This firewall works great with the exception of the ftp protocol: anyone can use active or passive ftp-mode from the local net behind FreeBSD firewall but it's not possible to use at least passive ftp mode on the firewall itself (so I can't install programs from ports)! 

Using ftp and tcpdump utilities I checked ftp session with 'tcp ftp.freebsd.org' step by step and found out that after switching to ftp passive mode my firewall times out making data-connection from >1024 port to >1024 server side port. This does not happen when making connections from the LAN behind the firewall.

Should I comment out ipfilter and ipmon lines in rc.conf the problem dissapears.

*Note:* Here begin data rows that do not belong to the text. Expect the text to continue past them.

(** The AS path of a peer with two-octet AS numbers, rewritten with four. *)
Lemma convert_spec data attrs :
  Forall (wf_attr data) attrs -> pa_ASSize data = 2 ->
  exists attrs', ConvertAS2ToAS4 attrs = Ok attrs' /\
    match getTypeFromPathAttrs attrs BGPPathAttrTypeASPath with
    | Some (BGPPathAttrASPath _ v _) =>
        exists b', getTypeFromPathAttrs attrs' BGPPathAttrTypeASPath = Some (BGPPathAttrASPath b' (map widened v) 0)
    | _ => attrs' = attrs
    end.
Proof.
  intros Ha H2. induction Ha as [|pa attrs Hpa _ IH]; [by exists []|]. cbn [ConvertAS2ToAS4 getTypeFromPathAttrs].
  destruct (Z.eqb_spec (GetCode pa) BGPPathAttrTypeASPath) as [E|E].
  - destruct (as_path_kind pa (wf_kind _ _ Hpa) E) as (b & v & size & ->). apply wa_value in Hpa. destruct Hpa as (_ & -> & Hs).
    rewrite H2 in Hs. unfold NewBGPPathAttrASPath.
    destruct (widen_path v (mkAttrBase 80 BGPPathAttrTypeASPath 0 4) [] Hs) as (b' & -> & Hc). eexists. split; [done|].
    exists b'. cbn [getTypeFromPathAttrs]. unfold GetCode. cbn [attr_base]. by rewrite Hc.
  - destruct IH as (attrs' & -> & Hp). exists (pa :: attrs'). split; [done|]. cbn [getTypeFromPathAttrs].
    rewrite (proj2 (Z.eqb_neq _ _)) by done.
    destruct (getTypeFromPathAttrs attrs BGPPathAttrTypeASPath) as [[]|]; try done; by rewrite Hp.
Qed.

Lemma normalize_two data u :
  pa_ASSize data = 2 -> Forall (wf_attr data) (PathAttributes u) -> TotalPathAttrLen u <> 0 ->
  has_code BGPPathAttrTypeAS4Path (PathAttributes u) = false ->
  has_code BGPPathAttrTypeAS4Aggregator (PathAttributes u) = false ->
  getTypeFromPathAttrs (PathAttributes u) BGPPathAttrTypeASPath <> None ->
  exists attrs', ConvertAS2ToAS4 (PathAttributes u) = Ok attrs' /\ NormalizeASPath u = Ok (u <| PathAttributes := attrs' |>).
Proof.
  intros H2 Ha Ht H17 H18 Hpath. destruct (convert_spec data _ Ha H2) as (attrs' & Ec & _). exists attrs'. split; [done|].
  unfold NormalizeASPath. rewrite (proj2 (Z.eqb_neq _ _)) by done. cbv zeta. rewrite Ec.
  destruct (note_attrs _ (mkAsAttrs None None None false) (wf_kinds _ _ Ha) H17 H18) as (f & -> & E4 & Eg & Hp).
  cbn [exec_bind]. destruct Hp as [[_ Hnone] | (b & v & size & -> & Hin)]; [done|].
  rewrite list.Forall_forall in Ha. apply Ha, wa_value in Hin. destruct Hin as (_ & -> & _).
  rewrite H2, Eg, E4. by destruct (f_asAggregator f).
Qed.

(** C34: An UPDATE of a peer with two-octet AS numbers and a path that is not empty
    decodes, with the same AS numbers in its path; but the check for loops, the
    first thing done with it, panics: the rewritten path has four-octet segments
    and is not marked so. *)
Theorem as_loop_check_crashes data u fuel localAS :
  wf_update data u -> pa_ASSize data = 2 -> (4096 <= fuel)%nat ->
  has_code BGPPathAttrTypeAS4Path (PathAttributes u) = false ->
  has_code BGPPathAttrTypeAS4Aggregator (PathAttributes u) = false ->
  path_numbers (PathAttributes u) <> [] ->
  exists pkt h u', BGPUpdate_Encode u = Ok (Some pkt) /\
    BGPMessage_Decode fuel h pkt data = val (mkMessage h (Some (UpdateBody u'))) /\
    path_numbers (PathAttributes u') = path_numbers (PathAttributes u) /\
    HasASLoop (PathAttributes u') localAS = Panic.
Proof.
  intros Hu H2 Hf H17 H18 Hpath. pose proof (wu_attrs _ _ Hu) as Ha. pose proof (wu_short _ _ Hu) as Hs.
  unfold path_numbers in Hpath.
  destruct (getTypeFromPathAttrs (PathAttributes u) BGPPathAttrTypeASPath) as [pa|] eqn:Ep; [|done].
  destruct (first_wf _ _ _ _ Ha Ep) as [Hw Hc]. destruct (as_path_kind pa (wf_kind _ _ Hw) Hc) as (b & v & size & ->).
  assert (Ht : TotalPathAttrLen u <> 0).
  { rewrite (wu_alen _ _ Hu). pose proof (attrs_length _ _ Ha) as Hl. destruct (PathAttributes u) as [|x l]; [done|].
    rewrite len_cons in Hl. pose proof (len_nonneg l). lia. }
  destruct (normalize_two data u H2 Ha Ht H17 H18) as (attrs' & Ec & En); [by rewrite Ep|].
  destruct (convert_spec data _ Ha H2) as (attrs2 & Ec2 & Hconv). rewrite Ec in Ec2. injection Ec2 as <-.
  rewrite Ep in Hconv. destruct Hconv as (b' & Eb').
  exists (update_wire u), (mkHeader (BGPMsgHeaderLen + len (update_wire u)) BGPMsgTypeUpdate), (u <| PathAttributes := attrs' |>).
  split; [by apply (update_encode data)|]. split.
  { unfold BGPMessage_Decode. cbn [h_Type Z.eqb Pos.eqb BGPMsgTypeOpen BGPMsgTypeUpdate BGPMsgTypeKeepAlive].
    rewrite update_decode; [| done | clear - Hs Hf; unfold BGPMsgHeaderLen, BGPMsgMaxLen, len in *; lia | done].
    cbn [result_bind]. by rewrite En. }
  simpl_get. unfold path_numbers, HasASLoop. rewrite Eb', Ep. split.
  - clear. induction v as [|s v IH]; [done|]. cbn [map concat]. by rewrite IH.
  - destruct v as [|s v]; done.
Qed.

(** ** AS4_PATH *)

(** Attributes that have no part in the reconciliation of AS paths. *)
Definition plain (pa : BGPPathAttr) : bool :=
  negb (GetCode pa =? BGPPathAttrTypeASPath) && negb (GetCode pa =? BGPPathAttrTypeAS4Path) &&
  negb (GetCode pa =? BGPPathAttrTypeAggregator) && negb (GetCode pa =? BGPPathAttrTypeAS4Aggregator).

But according to "Allow out gateway & LAN users' non-secure FTP (both passive & active modes)" the gateway itself should have both passive and active mode ftp acceess enabled by the single line in ipf.rules and the single line in ipnat.rules.

So is it IPFilter malfunction or do I misunderstand anything?


----------



## SirDice (Oct 10, 2011)

Keep in mind that FTP uses, besides the command connection (port 21), a data connection from/to a random port (depending on passive or active mode).


----------



## MichaelF (Oct 11, 2011)

Yes, I know, but this "data connection from/to a random port" is created successfully from the clients on local net. Why is it not created on the gateway itself? It is the sole rule in ipf.rules that rules both gateway and local net ftp access. 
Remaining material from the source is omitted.